In the EU, for example, allergen labeling rules also apply to beverages containing more than 1.2% by volume of alcohol.: alcoholic beverages containing sulfur dioxide and sulphites at concentrations of more than 10mg/l or mg/kg must be labeled “Contains sulphites” or “Contains sulphur dioxide”.

All of this becomes a complicated regulatory sea to navigate. Failing to do so means delays and possible product recalls.

Also some details may be very specific, like for China, where Mandatory Warning Statements:  the following and other warnings must be on the bottle in Chinese: "Excessive drinking is harmful to health" or "Pregnant women and children shall not drink".

Staying current in a dynamic marketplace

Stakeholders within the spirits industry need to keep up to date with changing requirements to ensure their products satisfy consumer demand and meet compliance regulations—and the right technology can help.

Robust, state-of-the-art tools such as Trace One Devex PLM make it possible to stay current with regulation, standards, and labeling changes—and ahead of the competition.
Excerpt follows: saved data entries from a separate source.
(** End-to-end contract of a tracker: after [Initialize] and any sequence of
    receptions, the ranges [CopyRanges] hands to the ACK encoder denote exactly
    the set of packet numbers whose reception succeeded; they are descending,
    disjoint and non-adjacent, and no more than the capacity. *)
Theorem ack_ranges_exact (capacity : Z) (xs : list reception) (room : Z) :
  0 < capacity <= WKNET_HARD_MAX_QUIC_ACK_RANGES -> capacity <= room ->
  Forall (fun x => 0 <= rx_pn x <= QuicVarIntMaximum) xs ->
  let '(log, t) := receive_run (Initialize capacity true tracker_default).2 xs in
  exists ranges, CopyRanges room t = Ok ranges
    /\ ranges_wf ranges /\ zlen ranges <= capacity
    /\ forall q, covers ranges q <-> accepted log q.
Proof.
  intros Hcap Hroom Hxs.
  assert (Hinit : (Initialize capacity true tracker_default).2
                  = MkTracker true capacity [] 0 0 false false).
  { unfold Initialize. case_if; [|done].
    apply orb_true_iff in Heqb as [?|?]; bool_lia. }
  rewrite Hinit.
  assert (Ht0 : tracker_inv (MkTracker true capacity [] 0 0 false false)).
  { constructor; simpl; [done|done|]. rewrite zlen_nil. lia. }
  pose proof (receive_run_spec xs _ Ht0 Hxs) as H.
  pose proof (receive_run_capacity xs (MkTracker true capacity [] 0 0 false false)) as Hcapeq.
  destruct (receive_run _ xs) as [log t]. destruct H as [[Hv Hwf Hc] Hcov]. simpl in *.
  exists (at_ranges t). unfold CopyRanges. rewrite Hv.
  destruct (negb true || _) eqn:E; [simpl in E; bool_lia|].
  split_and!; [done|done|lia|]. intros q. rewrite Hcov. unfold covers. rewrite Exists_nil. tauto.
Qed.

Lemma ack_ranges_exact_witness :
  let xs := [MkReception 4 true false 10; MkReception 6 true false 11;
             MkReception 5 false false 12; MkReception 9 true false 13; MkReception 11 true false 14] in
  let '(log, t) := receive_run (Initialize 2 true tracker_default).2 xs in
  exists ranges, CopyRanges 2 t = Ok ranges
    /\ ranges_wf ranges /\ zlen ranges <= 2
    /\ forall q, covers ranges q <-> accepted log q.
Proof.
  apply (ack_ranges_exact 2).
  - unfold WKNET_HARD_MAX_QUIC_ACK_RANGES. lia.
  - lia.
  - unfold QuicVarIntMaximum. repeat constructor; simpl; lia.
Defined.

(** ** The ACK timer *)

(** The states a tracker reaches. *)
Inductive tracker_reachable : QuicAckTracker -> Prop :=
  | tr_init capacity :
      0 < capacity <= WKNET_HARD_MAX_QUIC_ACK_RANGES ->
      tracker_reachable (Initialize capacity true tracker_default).2
  | tr_received t pn e i now :
      tracker_reachable t -> is_u64 now ->
      tracker_reachable (OnPacketReceived pn e i now t).2
  | tr_ack_sent t :
      tracker_reachable t -> tracker_reachable (OnAckSent t).

Definition timer_inv (t : QuicAckTracker) : Prop :=
  0 <= at_ackElicitingSinceLastAck t <= MAXU32
  /\ is_u64 (at_firstAckElicitingTime100ns t)
  /\ (at_ackPending t = true <-> at_ackElicitingSinceLastAck t <> 0)
  /\ (at_ackElicitingSinceLastAck t >= 2 -> at_immediateAck t = true)
  /\ (at_ackPending t = false -> at_immediateAck t = false).

Lemma note_ack_eliciting_timer imm now t :
  timer_inv t -> is_u64 now -> timer_inv (note_ack_eliciting imm now t).
Proof.
  intros (Hn & Hf & Hp & Hi & Hz) Hnow. unfold timer_inv, note_ack_eliciting, is_u64, MAXU32 in *.
  case_if; simpl; case_if; simpl; bool_prop.
  all: try (rewrite u32_id in * by lia).
  all: split_and!; try lia; try done.
  all: try (intros Hge; apply orb_true_iff; right; apply Z.geb_le; lia).
  all: split; [lia|done].
Qed.
(** ** The loss timer *)

Lemma timer_loop_count space now lossDelay ps a :
  0 <= a.2 -> a.2 + zlen ps < 2 ^ 64 ->
  (packet_loop (timer_one space now lossDelay) a ps).1.2
  = a.2 + zlen (List.filter (expired_here space now lossDelay) ps).
Proof.
  revert a. induction ps as [|p ps IH]; intros a H0 Hfit; simpl; [rewrite zlen_nil; lia|].
  rewrite zlen_cons in Hfit. pose proof (zlen_nonneg ps).
  assert (Hone : (timer_one space now lossDelay a p).1.2
                 = a.2 + if expired_here space now lossDelay p then 1 else 0).
  { unfold timer_one, expired_here, in_space. rewrite Z.gtb_ltb, (Z.leb_antisym now).
    destruct (bool_decide _), (sp_Terminal p), (now <? _), (_ <? lossDelay); simpl; u64_simpl; lia. }
  specialize (IH (timer_one space now lossDelay a p).1).
  destruct (timer_one space now lossDelay a p) as [a' p']. simpl in *.
  destruct (packet_loop _ a' ps) as [a'' ps']. simpl in *.
  destruct (expired_here space now lossDelay p); rewrite ?zlen_cons; rewrite IH; lia.
Qed.

Lemma no_marks (b : QuicSentPacket -> bool) ps :
  zlen (List.filter b ps) = 0 -> map (fun p => mark (b p) p) ps = ps.
Proof.
  induction ps as [|p ps IH]; [done|]. simpl. destruct (b p) eqn:E.
  - rewrite zlen_cons. pose proof (zlen_nonneg (List.filter b ps)). lia.
  - intros H. simpl. by rewrite IH.
Qed.

Lemma filter_mark_once b ps :
  Forall (fun p => sp_Terminal p = false) ps ->
  List.filter (fun p => negb (sp_Terminal p)) (map (fun p => mark (b p) p) ps)
  = List.filter (fun p => negb (b p)) ps.
Proof.
  induction 1 as [|p ps Hp _ IH]; [done|]. simpl. rewrite IH. destruct (b p); simpl; by rewrite ?Hp.
Qed.

(** The two outcomes of the timer. *)
Lemma loss_timer_cases space now r :
  rec_inv r ->
  ((OnLossTimerExpired space now r).1 = STATUS_NOT_FOUND /\ (OnLossTimerExpired space now r).2 = r)
  \/ ((OnLossTimerExpired space now r).1 = STATUS_SUCCESS
     /\ let r' := (OnLossTimerExpired space now r).2 in
        rv_valid r' = rv_valid r /\ rv_capacity r' = rv_capacity r
        /\ rv_largestSent r' = rv_largestSent r /\ rv_hasSent r' = rv_hasSent r
        /\ rv_packets r'
           = List.filter (fun p => negb (expired_here space now (LossDelay100ns r) p)) (rv_packets r)
        /\ cc_bytesInFlight (rv_congestion r') = flight (rv_packets r')).
Proof.
  intros Hr. pose proof (rec_inv_sizes r Hr) as Hsz. pose proof (rec_inv_flight_bound r Hr) as Hfb.
  destruct Hr as [Hv Hc Hk Ho Hf]. unfold MaximumDatagramSize, WKNET_HARD_MAX_QUIC_SENT_PACKETS in *.
  unfold OnLossTimerExpired. case_if; [by left|].
  set (ld := LossDelay100ns r).
  pose proof (timer_loop_count space now ld (rv_packets r) (0, 0) ltac:(simpl; lia) ltac:(simpl; lia)) as Hn.
  pose proof (timer_loop_flight space now ld (rv_packets r) (0, 0) Hsz ltac:(simpl; lia) ltac:(simpl; lia)) as Hfl.
  pose proof (packet_loop_map (timer_one space now ld) _ (0, 0) (rv_packets r)
    (timer_one_marks space now ld)) as Hm.
  pose proof (flight_marks (expired_here space now ld) _ Hsz) as Hb.
  destruct (packet_loop _ _ _) as [[lost newly] ps]. simpl in Hn, Hfl, Hm. rewrite <- Hm in Hb.
  destruct (newly =? 0) eqn:E.
  { left. bool_prop. split; [done|]. simpl.
    rewrite Hm, no_marks by lia. by destruct r. }
  right. split; [done|]. cbv zeta.
  assert (Hkept : List.filter (fun p => negb (sp_Terminal p)) ps
                  = List.filter (fun p => negb (expired_here space now ld p)) (rv_packets r)).
  { rewrite Hm. apply filter_mark_once. eapply Forall_impl; [exact Hk|]. by intros p (? & _). }
  destruct (lost =? 0) eqn:El; simpl; (split_and!; [done|done|done|done|done|]);
    rewrite flight_filter; [bool_prop; lia|]. rewrite lost_flight by lia. lia.
Qed.

Lemma rec_inv_loss_timer space now r : rec_inv r -> rec_inv (OnLossTimerExpired space now r).2.
Proof.
  intros Hr. destruct (loss_timer_cases space now r Hr) as [[_ ->]|[_ H]]; [done|].
  destruct H as (H1 & H2 & H3 & H4 & H5 & H6). destruct Hr as [Hv Hc Hk Ho _].
  constructor; rewrite ?H1, ?H2, ?H5 in *; try done.
  - pose proof (zlen_List_filter (fun p => negb (expired_here space now (LossDelay100ns r) p)) (rv_packets r)).
    lia.
  - apply Forall_List_filter. eapply Forall_impl; [exact Hk|].
    intros p (? & ? & ? & ?). unfold rec_packet_ok. by rewrite H3, H4.
  - by apply pns_sorted_filter.
Qed.
(* ===== verification/QuicStream.v ===== *)
(** * QUIC streams (src/wknetlib/quic/QuicStream.cpp)

    [QuicStream]: the reassembly buffer of the receiving side (out-of-order
    segments, overlaps, gaps), and the credit, FIN and reset state of the
    sending side.  A buffer [Data] of a chunk is the list of its [Capacity]
    bytes; the array [chunks_[0 .. chunkCount_)] is a list.  Calls of the
    application's callbacks are appended to an event log, and a failed
    allocation is an argument of the operation that allocates. *)

From S2P Require Import Prelude QuicVarInt.

(** ** Data *)

Record QuicStreamChunk := MkChunk {
  ck_Offset : Z;
  ck_Length : Z;
  ck_Capacity : Z;
  ck_DataOffset : Z;
  ck_Data : list Z;
}.
#[export] Instance QuicStreamChunk_eta : Eta QuicStreamChunk := fun x =>
  MkChunk (ck_Offset x) (ck_Length x) (ck_Capacity x) (ck_DataOffset x) (ck_Data x).

(** Which callbacks of the sink are not null. *)
Record QuicStreamApplicationEventSink := MkSink {
  sk_Opened : bool;
  sk_Readable : bool;
  sk_Writable : bool;
  sk_Reset : bool;
  sk_Closed : bool;
}.
Definition no_sink : QuicStreamApplicationEventSink := MkSink false false false false false.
Trace One Devex PLM can surface country by country differences and offer verification for each item on a label. It can also update materials automatically as laws change.

 There are also solutions to alert you to changes within specific industries, ingredient lists, and markets.

Trace One Regulatory Compliance—a web-based, organized, and structured database created by Trace One—leverages data intelligence to manage regulatory compliance and monitor food legislation. With Trace One Regulatory Compliance, you can easily access information in the Food News Monitoring System (FNMS) and Food Law Library, and receive alerts based on personalized queries. 

Regardless of the size of your organization’s regulatory team, offerings like Trace One Regulatory Compliance and Trace One Devex PLM can save you time and headaches.

Regulators aren’t the only ones looking at labels

New changes to policy and law will continue to disrupt the industry, and companies looking to stay in business around the globe will need to rely on stakeholder expertise and technologies like Trace One Devex PLM and Trace One Regulatory Compliance.

But there’s another authority companies need to appease. 

Consumers are showing a heightened interest in seeing nutrition and health information on product labels. Much like regulation, these interests differ by region. A wine-related example from the NIH’s National Library of Medicine, makes this point: "These differences are not only linked to the geographic origin of the consumers, or to socio-demographic variables, but are also related to wine consumption habits, attitudes towards nutritional information, and the degree of involvement with wine.”